Kapolres Luwu Timur, AKBP Rio Indra Lesmana akan melakukan tes urine kepada anggota kepolisian yang bertugas di wilayah Kabupaten Luwu Timur. Hal ini dilakukan mengingat maraknya peredaran barang haram (Narkoba) yang masuk ke daerah yang dijuluki bumi batara guru ini.
“Kita akan melakukan tes urine kepada anggota kepolisian, kita juga harus membuktikan kepada seluruh masyarakat kalau penegak hukum (Polisi red) tidak main-main dalam memberantas kasus narkoba tersebut meskipun dari internal kepolisian sendiri,” ungkap Rio, diruang kerjanya.
Menurut Rio, dirinya sudah mulai memberlakukan tes urine ini sejak, Kamis (29/01) 2015. Pada tes tersebut, nantinya akan dilakukan secara acak kepada anggota yang dicurigai atau adanya laporan telah mengkonsumsi Narkoba.
“Kita sudah mulai memberlakukannya namun saat ini belum ada anggota kepolisian yang dicurigai telah mengkonsumsi Narkoba sehingga belum ada kegiatan tes yang dilakukan saat ini,” kata Rio.
Rio menegaskan akan memberikan sanksi berupa pemecatan jika anggota kepolisian betul-betul terbukti telah menggunakan atau mengkonsumsi barang haram tersebut berdasarkan hasil tes urine ini. Namun, jika hasil tes tersebut nantinya error maka akan dilakukan tes lain berupa pengambilan sampel darah.
“Jika hasil tes ini terdapat dua garis berarti hasilnya negatif kalau terdapat satu garis maka hasilnya positif dan jika kosong berarti error,” ungkap Rio sambil memperlihatkan tes urine (ecotest) yang akan dipergunakannya nanti.

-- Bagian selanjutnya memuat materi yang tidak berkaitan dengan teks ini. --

(** ** Copying a string *)

Lemma plain_load σ σ' virt b :
  user_step σ σ' → is_u32 virt → plain (vm_mem σ) pd virt →
  user_load (vm_mem σ) pd virt = Some b → user_load (vm_mem σ') pd virt = Some b.
Proof.
  intros Hs Hv Hp Hl. apply (step_load σ); try done. intros e He. unfold user_load in Hl. rewrite He in Hl.
  destruct (user e) eqn:Hu; [|done]. by apply (Hp e).
Qed.

Lemma high_plain m m' virt : 0 <= pd → is_u32 virt → high_same m m' → plain m pd virt → plain m' pd virt.
Proof. intros Hp Hv Hs Hpl e He. apply Hpl. by rewrite (high_walk m m') in He. Qed.

(** The first [k] characters have been copied and none of them ends the string. *)
Record string_copied σ dst src n k σ' : Prop := {
  sc_ok : vm_ok σ';
  sc_low : ∀ x, x < ARCH_KERNEL_VIRT_BASE → ¬ dst <= x < dst + k → mem_get (vm_mem σ') x = mem_get (vm_mem σ) x;
  sc_plain : ∀ i, 0 <= i < n → is_u32 (src + i) → plain (vm_mem σ') pd (src + i);
  sc_bytes : ∀ i, 0 <= i < k → is_u32 (src + i) ∧ user_load (vm_mem σ') pd (src + i) = Some (mem_get (vm_mem σ') (dst + i));
}.

Lemma string_step σ dst src n k σ1 σ2 :
  string_copied σ dst src n k σ1 → 0 <= k <= n → dst + n <= ARCH_KERNEL_VIRT_BASE → user_step σ1 σ2 →
  string_copied σ dst src n k σ2.
Proof.
  intros [OK Hlow Hpl Hb] Hk Hd Hs. pose proof Hs as [Hiso _ Hp Hl]. split.
  - by apply (is_ok _ _ _ _ _ _ _ _ _ Hiso).
  - intros x Hx Hout. rewrite Hl by done. by apply Hlow.
  - intros i Hi Hu. apply Hp; auto.
  - intros i Hi. destruct (Hb i Hi) as [Hu Hld]. split; [done|]. rewrite Hl by lia. eapply plain_load; try done. apply Hpl; [lia|done].
Qed.
(* ===== verification/VfsSpec.v ===== *)
(** * The mount tree: invariant and routing

    Mounts as component lists.  A path belongs to the mount with the longest
    component prefix of it; the path below is the rest of its components. *)

From S2P Require Import Prelude Interfaces Blkdev Vfs VfsPath.

Definition mount_ix (i : Z) : Prop := 0 <= i < VFS_MAX_MOUNTS.
Definition mcomps (v : vfs) (i : Z) : list comp := comps (m_path (vfs_mounts v).[i]).

(** The mount table of a namespace. *)
Record mount_ok (m : vfs_mount_t) : Prop := {
  mo_good : Forall good_comp (comps (m_path m));
  mo_path : m_path m = join (comps (m_path m));
  mo_len : m_path_len m = str_len (m_path m);
  mo_fits : m_path_len m < VFS_MOUNT_PATH_MAX;
}.

Record vfs_ok (v : vfs) : Prop := {
  vo_len : length (vfs_mounts v) = Z.to_nat VFS_MAX_MOUNTS;
  vo_mounts : ∀ i, mount_ix i → in_use v i = true → mount_ok (vfs_mounts v).[i];
  vo_unique : ∀ i j, mount_ix i → mount_ix j → in_use v i = true → in_use v j = true →
    mcomps v i = mcomps v j → i = j;
}.

(** The path with components [cs] is [rel] in mount [i]. *)
Record routes (v : vfs) (cs : list comp) (i : Z) (rel : list comp) : Prop := {
  ro_ix : mount_ix i;
  ro_use : in_use v i = true;
  ro_split : cs = mcomps v i ++ rel;
  ro_longest : ∀ j, mount_ix j → in_use v j = true → mcomps v j `prefix_of` cs →
    (length (mcomps v j) <= length (mcomps v i))%nat;
}.

(** Some mount is at [cs]. *)
Definition mounted_at (v : vfs) (cs : list comp) : Prop :=
  ∃ i, mount_ix i ∧ in_use v i = true ∧ mcomps v i = cs.

Lemma join_nonul cs : Forall good_comp cs → 0 ∉ join cs.
Proof.
  induction cs as [|c cs IH]; intros Hg; [set_solver|]. apply Forall_cons in Hg as [(_ & _ & _ & H0) Hg].
  rewrite join_cons, elem_of_app. intros [|Hin]; [done|]. destruct cs as [|d cs]; [set_solver|].
  apply elem_of_cons in Hin as [|Hin]; [done|]. by apply IH.
Qed.

Lemma char_at_len s : char_at s (str_len s) = 0.
Proof. unfold char_at, str_len. by rewrite lookup_ge_None_2 by lia. Qed.

Lemma take_eq_prefix {A} (a b : list A) : take (length a) b = a ↔ ∃ r, b = a ++ r.
Proof.
  split; [|intros [r ->]; by rewrite take_app_length].
  intros E. exists (drop (length a) b). by rewrite <-E at 1; rewrite take_drop.
Qed.

Lemma str_char_app a c r : char_at (a ++ c :: r) (str_len a) = c.
Proof. unfold str_len, char_at. rewrite Nat2Z.id. by rewrite lookup_app_r, Nat.sub_diag. Qed.

(** ** Matching one mount *)

Lemma mount_matches_spec m cs :
  mount_ok m → Forall good_comp cs →
  vfs_mount_matches m (join cs) = true ↔ m_in_use m = true ∧ comps (m_path m) `prefix_of` cs.
Proof.
  intros [Hg Hp Hl _] Hc. set (ms := comps (m_path m)) in *. unfold vfs_mount_matches.
  rewrite (join_prefix ms cs) by auto. rewrite Hl, Hp.
  destruct (m_in_use m); cbn [negb]; [|naive_solver].
  destruct (Z.eqb_spec (str_len (join ms)) 0) as [E|E].
  { assert (join ms = []) as Ej by (unfold str_len in E; destruct (join ms); [done|simpl in E; lia]).
    apply join_nil in Ej; [|auto]. rewrite Ej. split; [|done]. intros _. split; [done|]. exists (join cs). auto. }
  assert (ms ≠ []) as Hne by by intros Em; apply E; rewrite Em.
  unfold strn_eq, str_len. rewrite Nat2Z.id, firstn_all. fold (str_len (join ms)).
  case_bool_decide as Ht; cbn [negb].
  - apply take_eq_prefix in Ht as [r Er]. rewrite Er, orb_true_iff, !Z.eqb_eq. split.
    + intros Hch. split; [done|]. exists r. split; [done|]. right. destruct r as [|c r]; [by left|right].
      rewrite str_char_app in Hch. destruct Hch as [->| ->]; [|by eexists].
      exfalso. apply (join_nonul cs Hc). rewrite Er. set_solver.
    + intros (_ & r' & E' & Hr). apply app_inv_head in E' as <-.
      destruct Hr as [|[->|[r' ->]]]; [done| |right; apply str_char_app].
      left. rewrite app_nil_r. apply char_at_len.
  - split; [done|]. intros (_ & r & Er & _). exfalso. apply Ht. apply take_eq_prefix. by exists r.
Qed.

Lemma relpath_spec m cs rel :
  mount_ok m → Forall good_comp cs → cs = comps (m_path m) ++ rel →
  vfs_relpath m (join cs) = join rel.
Proof.
  intros [Hg Hp Hl _] Hc ->. set (ms := comps (m_path m)) in *. unfold vfs_relpath. rewrite Hl, Hp.
  destruct (Z.eqb_spec (str_len (join ms)) 0) as [E|E].
  { assert (join ms = []) as Ej by (unfold str_len in E; destruct (join ms); [done|simpl in E; lia]).
    apply join_nil in Ej; [|auto]. by rewrite Ej. }
  assert (ms ≠ []) as Hne by by intros Em; apply E; rewrite Em.
  pose proof (join_drop ms rel (good_sep _ Hg) Hne) as Hd.
  assert (join (ms ++ rel) = join ms ++ match rel with [] => [] | _ => ch_slash :: join rel end) as Ej.
  { rewrite join_app. destruct ms, rel; try done. by rewrite app_nil_r. }
  destruct rel as [|c rel].
  - rewrite !app_nil_r in *. by rewrite char_at_len.
  - rewrite Ej, str_char_app, <-Ej. change (ch_slash =? 0) with false. cbn match.
    replace (Z.to_nat (str_len (join ms) + 1)) with (Z.to_nat (str_len (join ms)) + 1)%nat by (unfold str_len; lia).
    rewrite <-drop_drop, Hd. done.
Qed.

(** ** The longest match *)

Section tree.
Variable v : vfs.
Hypothesis Hok : vfs_ok v.

Lemma mount_matches_ix i cs :
  mount_ix i → Forall good_comp cs →
  vfs_mount_matches (vfs_mounts v).[i] (join cs) = true ↔ in_use v i = true ∧ mcomps v i `prefix_of` cs.
Proof.
  intros Hi Hc. destruct (in_use v i) eqn:Eu.
  - rewrite mount_matches_spec; [by unfold in_use in Eu; rewrite Eu|by apply Hok|done].
  - unfold in_use in Eu. unfold vfs_mount_matches. rewrite Eu. naive_solver.
Qed.

Lemma prefix_len_join cs i j :
  mount_ix i → mount_ix j → in_use v i = true → in_use v j = true →
  mcomps v i `prefix_of` cs → mcomps v j `prefix_of` cs →
  m_path_len (vfs_mounts v).[i] <= m_path_len (vfs_mounts v).[j] → (length (mcomps v i) <= length (mcomps v j))%nat.
Proof.
  intros Hi Hj Hui Huj Hpi Hpj Hle. destruct (vo_mounts _ Hok i Hi Hui) as [Hgi Hni Hli _].
  destruct (vo_mounts _ Hok j Hj Huj) as [Hgj Hnj Hlj _]. fold (mcomps v i) in *. fold (mcomps v j) in *.
  destruct (prefix_weak_total _ _ _ Hpi Hpj) as [H|H]; [by apply prefix_length|].
  destruct H as [k Ek]. destruct k as [|c k]; [rewrite Ek, length_app; simpl; lia|]. exfalso.
  rewrite Hli, Hlj, Hni, Hnj, Ek, join_app in Hle. rewrite Ek in Hgi. apply Forall_app in Hgi as [_ Hgk].
  assert (join (c :: k) ≠ []) as Hne by (intros E; apply join_nil in E; auto; done).
  assert (0 < str_len (join (c :: k))) as Hp by (unfold str_len; destruct (join (c :: k)); [done|simpl; lia]).
  destruct (mcomps v j) as [|d ms].
  - change (str_len (join [])) with 0 in Hle. lia.
  - change (ch_slash :: join (c :: k)) with ([ch_slash] ++ join (c :: k)) in Hle.
    rewrite !str_len_app in Hle. change (str_len [ch_slash]) with 1 in Hle. lia.
Qed.

Lemma find_mount_spec cs :
  Forall good_comp cs →
  let i := vfs_find_mount_for_path v (join cs) in
  (i = -1 ∧ ∀ j, mount_ix j → in_use v j = true → ¬ mcomps v j `prefix_of` cs) ∨
  (∃ rel, routes v cs i rel).
Proof.
  intros Hc. unfold vfs_find_mount_for_path.
  set (m := λ j, mount_ix j ∧ in_use v j = true ∧ mcomps v j `prefix_of` cs).
  match goal with |- context [for_loop 0 ?n ?body ?s0] =>
    pose proof (for_loop_inv (λ k s, (s.1 = -1 ∧ ∀ j, j < k → ¬ m j) ∨
      (m s.1 ∧ s.1 < k ∧ s.2 = m_path_len (vfs_mounts v).[s.1] ∧
       ∀ j, j < k → m j → m_path_len (vfs_mounts v).[j] <= s.2)) body 0 n s0) as Hl end.
  lapply Hl; clear Hl; [intros Hl; lapply Hl; clear Hl; [intros Hl|]|].
  - set (r := for_loop _ _ _ _) in *. destruct r as [i bl]. simpl in *. change (0 + Z.of_nat (Z.to_nat VFS_MAX_MOUNTS)) with 8 in Hl.
    destruct Hl as [[-> Hno]|((Hi & Hu & [rel Hrel]) & _ & -> & Hmax)].
    + left. split; [done|]. intros j Hj Hu Hp. apply (Hno j); [unfold mount_ix in Hj; change VFS_MAX_MOUNTS with 8 in Hj; lia|done].
    + right. exists rel. split; [done|done|done|]. intros j Hj Huj Hp. apply (prefix_len_join cs); try done; [by exists rel|].
      apply Hmax; [unfold mount_ix in Hj; change VFS_MAX_MOUNTS with 8 in Hj; lia|done].
  - left. split; [done|]. intros j Hj (Hx & _). unfold mount_ix in Hx. lia.
  - intros k [b bl] Hk. simpl. change (Z.of_nat (Z.to_nat VFS_MAX_MOUNTS)) with 8 in Hk.
    assert (mount_ix k) as Hkx by (unfold mount_ix; change VFS_MAX_MOUNTS with 8; lia).
    pose proof (mount_matches_ix k cs Hkx Hc) as Hm. intros Hinv.
    assert (∀ j, j < k + 1 ↔ j < k ∨ j = k) as Hlt by (intros; lia).
    destruct (vfs_mount_matches _ _); cbn [negb]; simpl.
    + assert (m k) as Hmk by (split; [done|]; by apply Hm).
      destruct Hinv as [[-> Hno]|(Hb & Hbk & -> & Hmax)].
      * cbn. right. split; [done|]. split; [lia|]. split; [done|]. intros j [Hj| ->]%Hlt Hmj; [by destruct (Hno j)|lia].
      * destruct Hb as [[? ?] ?]. destruct (Z.ltb_spec b 0); [lia|]. cbn [orb].
        destruct (Z.ltb_spec (m_path_len (vfs_mounts v).[b]) (m_path_len (vfs_mounts v).[k])) as [Hl|Hl]; simpl.
        -- right. split; [done|]. split; [lia|]. split; [done|]. intros j [Hj| ->]%Hlt Hmj; [|lia]. specialize (Hmax j Hj Hmj). lia.
        -- right. split; [by split|]. split; [lia|]. split; [done|]. intros j [Hj| ->]%Hlt Hmj; [by apply Hmax|lia].
    + assert (¬ m k) as Hmk by (intros (_ & ? & ?); by assert (false = true) by by apply Hm).
      destruct Hinv as [[-> Hno]|(Hb & Hbk & -> & Hmax)].
      * left. split; [done|]. intros j [Hj| ->]%Hlt; [by apply Hno|done].
      * right. split; [done|]. split; [lia|]. split; [done|]. intros j [Hj| ->]%Hlt Hmj; [by apply Hmax|done].
Qed.

(** One path, one mount. *)
Lemma routes_unique cs i rel j rel' : routes v cs i rel → routes v cs j rel' → i = j ∧ rel = rel'.
Proof.
  intros [Hi Hui Hs Hl] [Hj Huj Hs' Hl'].
  assert (mcomps v i `prefix_of` cs) as Hpi by by exists rel. assert (mcomps v j `prefix_of` cs) as Hpj by by exists rel'.
  pose proof (Hl j Hj Huj Hpj). pose proof (Hl' i Hi Hui Hpi).
  assert (mcomps v i = mcomps v j) as E.
  { destruct (prefix_weak_total _ _ _ Hpi Hpj) as [H1|H1]; [|symmetry]; by apply prefix_length_eq. }
  split; [by apply (vo_unique _ Hok)|]. rewrite Hs, E in Hs'. by apply app_inv_head in Hs'.
Qed.

Lemma find_exact_spec cs :
  Forall good_comp cs →
  if 0 <=? vfs_find_mount_exact v (join cs) then mounted_at v cs else ¬ mounted_at v cs.
Proof.
  intros Hc. unfold vfs_find_mount_exact.
  match goal with |- context [for_exit 0 ?n ?body ?s0] =>
    pose proof (for_exit_inv (λ k _, ∀ j, 0 <= j < k → in_use v j = true → mcomps v j ≠ cs)
      (λ i, mount_ix i ∧ in_use v i = true ∧ mcomps v i = cs) body 0 n s0) as Hl end.
  lapply Hl; clear Hl; [intros Hl; lapply Hl; clear Hl; [intros Hl|intros; lia]|].
  - destruct (for_exit _ _ _ _) as [i| u].
    + destruct Hl as [[? ?] [? ?]]. destruct (Z.leb_spec 0 i); [|lia]. exists i. done.
    + cbn. intros (i & Hi & Hu & E). apply (Hl i); [|done|done]. unfold mount_ix in Hi. change VFS_MAX_MOUNTS with 8 in *. lia.
  - intros k u Hk Hinv. change (Z.of_nat (Z.to_nat VFS_MAX_MOUNTS)) with 8 in Hk.
    assert (mount_ix k) as Hkx by (unfold mount_ix; change VFS_MAX_MOUNTS with 8; lia).
    assert (∀ j, 0 <= j < k + 1 ↔ 0 <= j < k ∨ j = k) as Hlt by (intros; lia).
    destruct (in_use v k) eqn:Eu; cbn [negb].
    + unfold str_eq. destruct (vo_mounts _ Hok k Hkx Eu) as [Hg Hp _ _]. case_bool_decide as E.
      * split; [done|]. split; [done|]. unfold mcomps. rewrite E. apply comps_join. auto.
      * intros j [Hj| ->]%Hlt Hu; [by apply Hinv|]. intros E'. apply E. rewrite Hp. unfold mcomps in E'. by rewrite E'.
    + intros j [Hj| ->]%Hlt Hu; [by apply Hinv|congruence].
Qed.

Lemma routes_good cs i rel : Forall good_comp cs → routes v cs i rel → Forall good_comp rel.
Proof. intros Hc Hr. rewrite (ro_split _ _ _ _ Hr) in Hc. by apply Forall_app in Hc as [_ ?]. Qed.

Lemma routes_rel cs i rel :
  Forall good_comp cs → routes v cs i rel → vfs_relpath (vfs_mounts v).[i] (join cs) = join rel.
Proof. intros Hc Hr. apply relpath_spec; [apply Hok; apply Hr|done|apply Hr]. Qed.

(** A path is a mount point when nothing of it is left below its mount. *)
Lemma routes_mounted cs i rel : routes v cs i rel → mounted_at v cs ↔ rel = [].
Proof.
  intros [Hi Hu Hs Hl]. split.
  - intros (j & Hj & Huj & Ej). specialize (Hl j Hj Huj). rewrite Ej in Hl. specialize (Hl ltac:(done)).
    rewrite Hs, length_app in Hl. destruct rel; [done|simpl in Hl; lia].
  - intros ->. exists i. rewrite app_nil_r in Hs. done.
Qed.

(** The name under which a mount appears in a directory. *)
Lemma child_name_spec cs i c :
  Forall good_comp cs → mount_ix i →
  vfs_mount_child_name (join cs) (vfs_mounts v).[i] = Some c ↔ in_use v i = true ∧ mcomps v i = cs ++ [c].
Proof.
  intros Hc Hi. unfold vfs_mount_child_name. fold (in_use v i). destruct (in_use v i) eqn:Eu; [|naive_solver].
  destruct (vo_mounts _ Hok i Hi Eu) as [Hg Hp Hl _]. fold (mcomps v i) in *. set (ms := mcomps v i) in *.
  rewrite Hl, Hp. cbn [negb orb].
  assert (∀ s, Forall good_comp s → (if bool_decide (join s = []) || bool_decide (ch_slash ∈ join s) then None else Some (join s)) = Some c ↔ s = [c]) as Hone.
  { intros s Hgs. split.
    - case_bool_decide as E1; [done|]. case_bool_decide as E2; [done|]. cbn. intros [= <-].
      destruct s as [|a [|b s]]; [done|done|]. exfalso. apply E2. rewrite join_cons, elem_of_app. right. by left.
    - intros ->. apply Forall_cons in Hgs as [[[Hne Hns] _] _]. simpl. by rewrite !bool_decide_false. }
  destruct (Z.eqb_spec (str_len (join ms)) 0) as [E|E].
  { split; [done|]. intros [_ Em]. exfalso. assert (join ms = []) as Ej by (unfold str_len in E; destruct (join ms); [done|simpl in E; lia]).
    apply join_nil in Ej; [|auto]. rewrite Em in Ej. by destruct cs. }
  destruct (Z.eqb_spec (str_len (join cs)) 0) as [E0|E0].
  { assert (join cs = []) as Ej by (unfold str_len in E0; destruct (join cs); [done|simpl in E0; lia]).
    apply join_nil in Ej; [|auto]. rewrite Ej. rewrite Hone by done. naive_solver. }
  assert (cs ≠ []) as Hne by by intros ->.
  unfold strn_eq, str_len. rewrite Nat2Z.id, firstn_all. fold (str_len (join cs)).
  assert (∀ s, ms = cs ++ s → s ≠ [] → join ms = join cs ++ ch_slash :: join s) as Happ.
  { intros s -> Hs. rewrite join_app. by destruct cs, s. }
  case_bool_decide as Ht; cbn [negb].
  2:{ split; [done|]. intros [_ Em]. exfalso. apply Ht, take_eq_prefix. rewrite (Happ [c]) by done. by eexists. }
  apply take_eq_prefix in Ht as [r Er]. destruct r as [|x r].
  { rewrite app_nil_r in Er. rewrite Er. rewrite char_at_len. cbn. split; [done|]. intros [_ Em]. exfalso. apply join_inj in Er; [|auto..]. rewrite Em in Er.
    apply (f_equal length) in Er. rewrite length_app in Er. simpl in Er. lia. }
  rewrite Er, str_char_app. destruct (Z.eqb_spec x ch_slash) as [->|Hx]; cbn [negb].
  2:{ split; [done|]. intros [_ Em]. exfalso. rewrite (Happ [c]) in Er by done. apply app_inv_head in Er. congruence. }
  replace (Z.to_nat (str_len (join cs) + 1)) with (S (length (join cs))) by (unfold str_len; lia).
  assert (drop (S (length (join cs))) (join cs ++ ch_slash :: r) = r) as ->.
  { replace (S (length (join cs))) with (length (join cs) + 1)%nat by lia. rewrite <-drop_drop, drop_app_length. done. }
  assert (∃ s, ms = cs ++ s) as [s Es].
  { apply (join_prefix cs ms); [auto|auto|]. eexists. split; [exact Er|]. right. right. by eexists. }
  assert (s ≠ []) as Hs.
  { intros ->. rewrite Es, app_nil_r in Er. apply (f_equal length) in Er. rewrite length_app in Er. simpl in Er. lia. }
  rewrite (Happ s Es Hs) in Er. apply app_inv_head in Er. injection Er as <-.
  rewrite Hone by (rewrite Es in Hg; by apply Forall_app in Hg as [_ ?]). rewrite Es. split.
  - by intros ->.
  - intros [_ Em]. by apply app_inv_head in Em.
Qed.
End tree.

Sementara itu, Bagian humas Yayasan Kelompok Peduli Penyalahgunaan Narkotika (YKP2N) Makassar, Fahri Kahar memberikan apresiasi kepada pihak kepolisian terkait kepedulian terhadap pemberantasan kasus Narkoba ini.
“Kami selalu mengapresiasi pihak yang peduli tentang Narkoba termasuk pihak kepolisian ini, terkait sanksi pemecatan yang akan dilakukan kepada polisi yang terbukti menggunakan Narkoba itu tergantung dari institusi kepolisian sendiri,” ungkap Fahri.